Parly talks about Paris Agreement

“As a developing country we are vulnerable to the impacts of climate change. “It is imperative that the 2015 Paris Agreement be premised on the recognition of development needs and poverty eradication priorities of developing countries, whilst emphasising the necessary leadership,” he said.
Shifeta said on his visit to Paris last year where he submitted how funds will be used by the Environmental Investment Fund. The implementation of this Nationally Determined Contribution (INDC) is fully conditioned to the provision of the differential 90% of means of implementation required such as finance, technology transfer and the associated capacity building.
As a member to the 21st Conference of the Parties (COP21) to the United Nations Framework Convention on Climate Change in December 2015, 197 countries agreed to a first-ever universal, legally binding global climate deal known as the Paris Agreement.
President, Dr. Hage Geingob signed the intent of ratification of the Paris Agreement on 22 April 2016 in New York.
In an effort to join the global community to address climate change efforts, Shifeta pleaded this week that Parliament welcomes the outcome of the Agreement particularly that the obligations under the Paris Agreement are set out in he context of sustainable development and poverty eradication.
“On mitigation, it is agreed to keep the global rise in temperature rise to well below 2 degrees Celsius above pre-industrial levels and that efforts are pursued to limit temperature rise even further to 1.5 degrees Celsius,” he said.
“On adaptation, it was also agreed to strengthen the ability of countries to deal with, and recover from climate impacts and recognition of the importance of averting, minimizing and addressing loss and damage associated with the adverse impacts of climate change, including extreme weather events and slow onset events,” he added.
Shifeta hopes that support will be provided to developing country Parties as agreed, including financial support, to assist with respect to our mitigation and adaptation obligations.

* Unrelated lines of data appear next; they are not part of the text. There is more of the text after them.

(** C6. A descriptor is passed on to the fetch of its statistics exactly
    when the filter selects it: it has a non-empty value for the configured
    dimension key, or the key is ["MetricName"] and it has no dimension at
    all (then it stands for the ["Total"] series); and its name starts with
    the configured pattern, if there is one. A selected descriptor is handed
    to [printMetrics] with that value, which requests its statistics once;
    for any other descriptor nothing happens. *)
Theorem descriptor_filter (env : Env) (i : Metric) (s : State) :
  let o := self s in
  (∀ inst, should_emit o i inst ->
     process_item env i s = printMetrics env (Some inst) i s
     ∧ (0 <= secondsToSleep o -> is_Some (cloudwatch o) ->
        stat_requests (events_of (process_item env i s))
        = [stat_request o (name i) inst i]))
  ∧ ((∀ inst, ¬ should_emit o i inst) -> process_item env i s = (Ok tt, s, []))
  ∧ ((∃ inst, should_emit o i inst) ∨ (∀ inst, ¬ should_emit o i inst)).
Proof.
  simpl. split_and!.
  - intros inst [Hd Hn].
    apply resolve_instanceId_selected in Hd as [Hr Ht].
    apply name_selected_test in Hn.
    assert (process_item env i s = printMetrics env (Some inst) i s) as E.
    { rewrite process_item_run. cbv zeta. by rewrite Hr, Ht, Hn. }
    split; [done |]. intros Hs [cw Hcw]. rewrite E.
    destruct (printMetrics_requests env inst i s) as [-> _].
    by rewrite throttle_returns, Hcw.
  - intros Hno. rewrite process_item_run. cbv zeta.
    destruct (list_truthy (resolve_instanceId (self s) i)) eqn:Ht; [| done].
    destruct (if truthy _ then _ else _) eqn:Hn; [| done].
    destruct (resolve_instanceId (self s) i) as [inst |] eqn:Hr; [| done].
    destruct (Hno inst). split.
    + by apply resolve_instanceId_selected.
    + by apply name_selected_test.
  - destruct (resolve_instanceId (self s) i) as [inst |] eqn:Hr.
    + destruct (list_truthy (Some inst)) eqn:Ht.
      * destruct (if truthy (queryType (self s))
                  then startswith (str_metric i)
                         ("Metric:" +:+ str_opt (queryType (self s)))
                  else true) eqn:Hn.
        -- left. exists inst. split.
           ++ by apply resolve_instanceId_selected.
           ++ by apply name_selected_test.
        -- right. intros inst' [_ Hn']. apply name_selected_test in Hn'. congruence.
      * right. intros inst' [Hd _].
        apply resolve_instanceId_selected in Hd as [Hr' Ht']. congruence.
    + right. intros inst' [Hd _].
      apply resolve_instanceId_selected in Hd as [Hr' _]. congruence.
Qed.

Lemma descriptor_filter_witness :
  let env := example_env [] in
  let s := upd (set_attribute (Some "InstanceId")) (example_ready []) in
  process_item env cpu_i123 s = printMetrics env (Some ["i-123"]) cpu_i123 s
  ∧ stat_requests (events_of (process_item env cpu_i123 s))
    = [stat_request (self s) "CPUUtilization" ["i-123"] cpu_i123]
  ∧ process_item env network_in_total s = (Ok tt, s, []).
Proof.
  intros env s.
  assert (should_emit (self s) cpu_i123 ["i-123"]) as Hsel.
  { split; [| done]. left. exists "InstanceId". by split_and!. }
  destruct (descriptor_filter env cpu_i123 s) as (Hyes & _ & _).
  destruct (Hyes _ Hsel) as [Hrun Hreq].
  destruct (descriptor_filter env network_in_total s) as (_ & Hno & _).
  split_and!.
  - exact Hrun.
  - apply Hreq; [by vm_compute | by eexists].
  - apply Hno. intros inst [[(k & Hk & _ & Hd & _) | (Hk & _)] _].
    + simpl in Hd. by rewrite lookup_empty in Hd.
    + discriminate Hk.
Defined.

Example filter_by_dimension_key :
  let o := set_attribute (Some "InstanceId") new_object in
  should_emit o cpu_i123 ["i-123"] ∧ ∀ inst, ¬ should_emit o network_in_total inst.
Proof.
  split.
  - split; [| done]. left. exists "InstanceId". by split_and!.
  - intros inst [[(k & Hk & _ & Hd & _) | (Hk & _)] _].
    + simpl in Hd. by rewrite lookup_empty in Hd.
    + discriminate Hk.
Qed.

Example filter_aggregate_key :
  let o := set_attribute (Some "MetricName") new_object in
  should_emit o network_in_total ["Total"] ∧ ∀ inst, ¬ should_emit o cpu_i123 inst.
Proof.
  split.
  - split; [| done]. by right.
  - intros inst [[(k & [= <-] & _ & Hd & _) | (_ & Hd & _)] _].
    + by vm_compute in Hd.
    + exact (map_non_empty_singleton _ _ Hd).
Qed.

Example filter_by_name_pattern :
  let o pattern := set_queryType (Some pattern) (set_attribute (Some "MetricName") new_object) in
  should_emit (o "Network") network_in_total ["Total"]
  ∧ ∀ inst, ¬ should_emit (o "Disk") network_in_total inst.
Proof.
  split.
  - split; [by right | done].
  - by intros inst [_ Hn].
Qed.

(** ** The pagination loop of [grabMetrics] (lines 141 to 162) *)

Lemma connection_run (s : State) :
  connection s
  = (match cloudwatch (self s) with
     | Some cw => Ok cw
     | None => Raise AttributeError
     end, s, []).
Proof.
  unfold connection. rewrite run_bind. unfold read_self. simpl.
  by destruct (cloudwatch (self s)).
Qed.

Lemma call_run {A : Type} (ev : Event) (r : Reply A) (s : State) :
  call ev r s
  = (match response r with
     | Success a => Ok a
     | Failure e => Raise e
     end, tick (Z.of_N (elapsed r)) s, [ev]).
Proof.
  unfold call, mbind, M_bind, bind, emit, advance. simpl.
  by destruct (response r).
Qed.

Lemma process_item_events (env : Env) (i : Metric) (s : State) :
  list_metrics_calls (events_of (process_item env i s)) = [].
Proof.
  rewrite process_item_run. cbv zeta.
  destruct (list_truthy _) eqn:Ht; [| done].
  destruct (if truthy _ then _ else _); [| done].
  destruct (resolve_instanceId (self s) i) as [inst |]; [| done].
  apply printMetrics_requests.
Qed.

Lemma for_each_items_events (env : Env) (l : list Metric) (s : State) :
  list_metrics_calls (events_of (for_each l (process_item env) s)) = [].
Proof.
  revert s. induction l as [| i l IH]; intros s; simpl; [done |].
  rewrite bind_events, list_metrics_calls_app, process_item_events. simpl.
  by destruct (outcome_of _).
Qed.

Lemma grabMetrics_loop_calls (env : Env) (fuel : nat) (p : MetricPage) (s : State) :
  Forall later_call
    (list_metrics_calls (events_of (grabMetrics_loop env fuel p s))).
Proof.
  revert p s. induction fuel as [| fuel IH]; intros p s; [constructor |].
  cbn [grabMetrics_loop].
  rewrite bind_events, list_metrics_calls_app, for_each_items_events.
  cbn [app].
  destruct (outcome_of (for_each _ _ s)) as [[] | e |]; [| constructor..].
  set (s1 := state_of _). clearbody s1.
  destruct (truthy (metrics_next_token p)) eqn:Htok; [| constructor].
  rewrite bind_events, connection_run.
  cbn [outcome_of state_of events_of fst snd app].
  destruct (cloudwatch (self s1)) as [cw |]; [| constructor].
  rewrite bind_events, call_run.
  cbn [outcome_of state_of events_of fst snd app list_metrics_calls omap].
  constructor; [by split_and! |].
  destruct (response _) as [q | e]; [apply IH | constructor].
Qed.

According to Shifeta, transparency system and accountability as per the Paris Agreement suggests that each Party shall contribute to the common goal by setting and communicating Intended Nationally Determined Contributions (INDC) with respect to emission reduction targets with a view to renew its ambitions every five years.
It was also agreed that further INDCs be more ambitious than the previous ones.
“We welcome the implementation of the Paris Agreement particularly the evaluation which will be undertaken every five years where upon each country must account for its climate actions,” he added.
Shifeta reminded members of the parliament, that the provisions of the Paris Agreement are consistent with the Namibian Constitution in maintaining ecosystems, essential ecological processes and biological diversity and utilization of living natural resources on a sustainable basis for the benefit of all, present and future. As well as providing Namibians with a number of opportunities to strengthen its adaptation and mitigation measures.
As the Paris Agreement is planned to enter into force after 2020, Shifeta said, we also welcome the decisions calling for enhanced action before 2020.
“We are aware that the obligations of the Paris Agreement set the stage for future efforts, collaborations and cooperation among Parties. We are also aware that there is still a lot of work ahead. In this regard, Namibia avails itself on future engagements and negotiations that will seek to implement the Paris Agreement,” he said.